At the top of the launch there were some initial clues that something magical was going on with the air. While absolutely dead calm and cooling on the surface, there was a glass smooth West wind up at my launch altitude and I first just pointed my nose right into it. I down trimmed just enough to penetrate the flow, and the Euphoria began to climb slowly in camber setting one. Once upwind a few hundred more meters, I felt still better energy, and I just weaved a bit cross wind left and right, finding more smooth lift and subtle riffles of lift which eventually took me up to about 300 meters. I dared not turn, but I didn’t need to, I wasn’t covering a whole lot of ground upwind and I could easily see the plane’s attitude against the glowing sunset.

At 8:45, the sun was well behind the mountains now and the ground air was cooling off rapidly, but I could still see the big black silhouette of the Euphoria well enough to try to extend this ridiculous flight as long as possible. At about 30 minutes into the flight, I could feel the conditions suddenly change, the upper level breeze got shifty and slackened, and the glider didn't want to turn any more and felt dead on pitch. Last call, the lift bar was closing. I finished the last warmish swigs of my stout and milked another few minutes of flight time over my now really dark field and then set up for my traditional hand catch. Total flight time was about 33 minutes with no thermal turns or even thermals for that matter. I know what was creating the lift, do you?

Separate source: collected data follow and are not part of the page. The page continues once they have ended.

Lemma titleOf_length (text : jsstring) : length (Page.titleOf text) <= 33.
Proof.
  unfold Page.titleOf. rewrite JS_length_app.
  assert (H1 : length (substring text 0 30) <= 30).
  { unfold substring. pose proof (JS_length_nonneg text) as Hl.
    rewrite (Z.max_l 0 0), (Z.max_l 30 0) by lia. rewrite (Z.min_l 0) by lia.
    unfold length. rewrite List.length_firstn. lia. }
  destruct (length text >? 30); unfold length in *; simpl List.length; lia.
Qed.

(** What one call of [handleSendMessage] does to the titles. *)
Lemma handleSendMessage_titles (rt : Runtime) (error : jsstring) (st : Page.State)
    (response : Submit.SendOutcome) :
  Forall2
    (fun chat chat' =>
       Page.title chat' = Page.title chat
       \/ (Page.messages chat = [] /\ Page.title chat' = Page.titleOf (Page.input st)
           /\ length (Page.title chat') <= 33))
    (Page.chats st) (Page.chats (Page.handleSendMessage rt error st response)).
Proof.
  assert (Hrefl : Forall2
                    (fun chat chat' =>
                       Page.title chat' = Page.title chat
                       \/ (Page.messages chat = []
                           /\ Page.title chat' = Page.titleOf (Page.input st)
                           /\ length (Page.title chat') <= 33))
                    (Page.chats st) (Page.chats st))
    by (apply Forall2_refl; intros; left; reflexivity).
  assert (Hmap : forall chatId change prev,
             (forall chat,
                 Page.title (change chat) = Page.title chat
                 \/ Page.title (change chat)
                    = Page.title (Page.withUserMessage (Page.input st) chat)) ->
             Forall2
               (fun chat chat' =>
                  Page.title chat' = Page.title chat
                  \/ (Page.messages chat = []
                      /\ Page.title chat' = Page.titleOf (Page.input st)
                      /\ length (Page.title chat') <= 33))
               prev (Page.updateCurrent chatId change prev)).
  { intros chatId change prev Hchange. induction prev as [|chat prev IH];
      [constructor|].
    cbn [Page.updateCurrent map]. constructor; [|exact IH].
    destruct (JS.eqb (Page.id chat) chatId); [|left; reflexivity].
    destruct (Hchange chat) as [H|H]; [left; exact H|].
    rewrite H. unfold Page.withUserMessage. cbn [Page.title].
    destruct (Page.messages chat); [|left; reflexivity].
    right. split; [reflexivity|]. split; [reflexivity|apply titleOf_length]. }
  unfold Page.handleSendMessage.
  destruct (Page.currentChatId st) as [[|c rest]|]; try exact Hrefl.
  destruct (JS.eqb (trim (Page.input st)) [] || Page.isLoading st); [exact Hrefl|].
  destruct (Page.lacksDocument (Page.currentChat st)).
  - cbn [Page.chats]. apply Hmap. intros chat. left. reflexivity.
  - cbv zeta. cbn [Page.chats].
    destruct (tryBlock_titles rt (c :: rest) (Page.input st) (Page.chats st) response)
      as [change [thrown [Htry Hchange]]].
    rewrite Htry. destruct thrown.
    + rewrite updateCurrent_comp by (intros chat; apply (Hchange chat)).
      apply Hmap. intros chat. right. exact (proj2 (Hchange chat)).
    + apply Hmap. intros chat. right. exact (proj2 (Hchange chat)).
Qed.

(** X28.  The title of a chat follows the first message of an empty
    chat.  In one call, [handleSendMessage] leaves the title of a chat as it
    was, or, for a chat that has no message at that time, makes it the first
    30 code units of the input, followed by three dots when there are more,
    33 code units at most.  The title is not set once and for all: after
    [handleClearChat] the chat has no message again, and the next message that
    is sent gives every chat with the current id the title of that message. *)
Theorem title_follows_first_message (rt : Runtime) (error : jsstring) (st : Page.State)
    (response : Submit.SendOutcome) :
  Forall2
    (fun chat chat' =>
       Page.title chat' = Page.title chat
       \/ (Page.messages chat = [] /\ Page.title chat' = Page.titleOf (Page.input st)
           /\ length (Page.title chat') <= 33))
    (Page.chats st) (Page.chats (Page.handleSendMessage rt error st response))
  /\ (forall chatId,
         Page.currentChatId st = Some chatId -> chatId <> [] ->
         trim (Page.input st) <> [] -> Page.isLoading st = false ->
         Page.lacksDocument (Page.currentChat (Page.handleClearChat st)) = false ->
         Forall (fun chat' =>
                   Page.id chat' = chatId ->
                   Page.title chat' = Page.titleOf (Page.input st))
                (Page.chats
                   (Page.handleSendMessage rt error (Page.handleClearChat st) response))).
Proof.
  split; [exact (handleSendMessage_titles rt error st response)|].
  intros chatId Hc Hid Ht Hl Hd.
  assert (Hclear : Page.handleClearChat st
                   = Page.withChats st
                       (Page.updateCurrent chatId (fun chat => Page.withMessages chat [])
                          (Page.chats st))).
  { unfold Page.handleClearChat. rewrite Hc.
    destruct chatId as [|c rest]; [contradiction|reflexivity]. }
  rewrite Hclear in Hd |- *.
  rewrite (handleSendMessage_sent rt error
             (Page.withChats st
                (Page.updateCurrent chatId (fun chat => Page.withMessages chat [])
                   (Page.chats st)))
             response chatId Hc Hid Ht Hl Hd).
  cbn [Page.chats Page.withChats Page.input].
  destruct (tryBlock_titles rt chatId (Page.input st)
              (Page.updateCurrent chatId (fun chat => Page.withMessages chat [])
                 (Page.chats st)) response)
    as [change [thrown [Htry Hchange]]].
  rewrite Htry.
  assert (Hall : forall change',
             (forall chat,
                 Page.id (change' chat) = Page.id chat
                 /\ Page.title (change' chat)
                    = Page.title (Page.withUserMessage (Page.input st) chat)) ->
             Forall (fun chat' =>
                       Page.id chat' = chatId ->
                       Page.title chat' = Page.titleOf (Page.input st))
                    (Page.updateCurrent chatId change'
                       (Page.updateCurrent chatId (fun chat => Page.withMessages chat [])
                          (Page.chats st)))).
  { intros change' Hchange'.
    rewrite updateCurrent_comp by reflexivity.
    apply Forall_forall. intros chat' Hin Hchat.
    unfold Page.updateCurrent in Hin. apply in_map_iff in Hin.
    destruct Hin as [chat [Heq _]].
    destruct (JS.eqb (Page.id chat) chatId) eqn:E.
    - subst chat'. rewrite (proj2 (Hchange' _)). reflexivity.
    - subst chat'. rewrite Hchat, JS_eqb_refl in E. discriminate. }
  destruct thrown.
  - rewrite updateCurrent_comp by (intros chat; apply (Hchange chat)).
    apply Hall. intros chat. split; [apply (Hchange chat)|].
    exact (proj2 (Hchange chat)).
  - apply Hall. exact Hchange.
Qed.

Lemma title_follows_first_message_witness :
  Forall (fun chat' =>
            Page.id chat' = str "1600000000000" -> Page.title chat' = str "Hola")
         (Page.chats
            (Page.handleSendMessage runtime (str "Error")
               (Page.handleClearChat
                  (Page.setInput (str "Hola")
                     (Page.handleSwitchChat (str "1600000000000") PageSamples.page)))
               (Submit.SendRejected (str "fetch failed")))).
Proof.
  refine (proj2 (title_follows_first_message runtime (str "Error")
                   (Page.setInput (str "Hola")
                      (Page.handleSwitchChat (str "1600000000000") PageSamples.page))
                   (Submit.SendRejected (str "fetch failed")))
                (str "1600000000000") _ _ _ _ _).
  - reflexivity.
  - discriminate.
  - vm_compute. discriminate.
  - reflexivity.
  - reflexivity.
Defined.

This flight was not and example of a classic 'glass off' late day heat release scenario, though this may have played a small part in creating the weird lift conditions. Since the lower altitudes had very little air movement, the ground layer cooled a bit more rapidly then the layers at 200m and above. The day’s gradient breeze was still warm and active aloft, and less dense than the building inversion below it. The warmer moving air was bouncing over the thicker lower layer, causing upward air deflections and eddies which I was able to use to gain altitude. As the sun set and the lower layers cooled further, the air at the altitude I was at quickly stabilized, suppressing the wind and thus any mechanically generated upward currents. You could feel the lack of positive lift in how the plane behaved, it suddenly felt like you were flying in sink between thermal cycles. I’ve often experienced unusual lift conditions around dusk and you should experiment with flying later in the day after the expected thermal activity has disappeared. You’ll learn a lot about the importance of flying smoothly and just maybe experience the magic of unexpected evening ‘magic’ lift.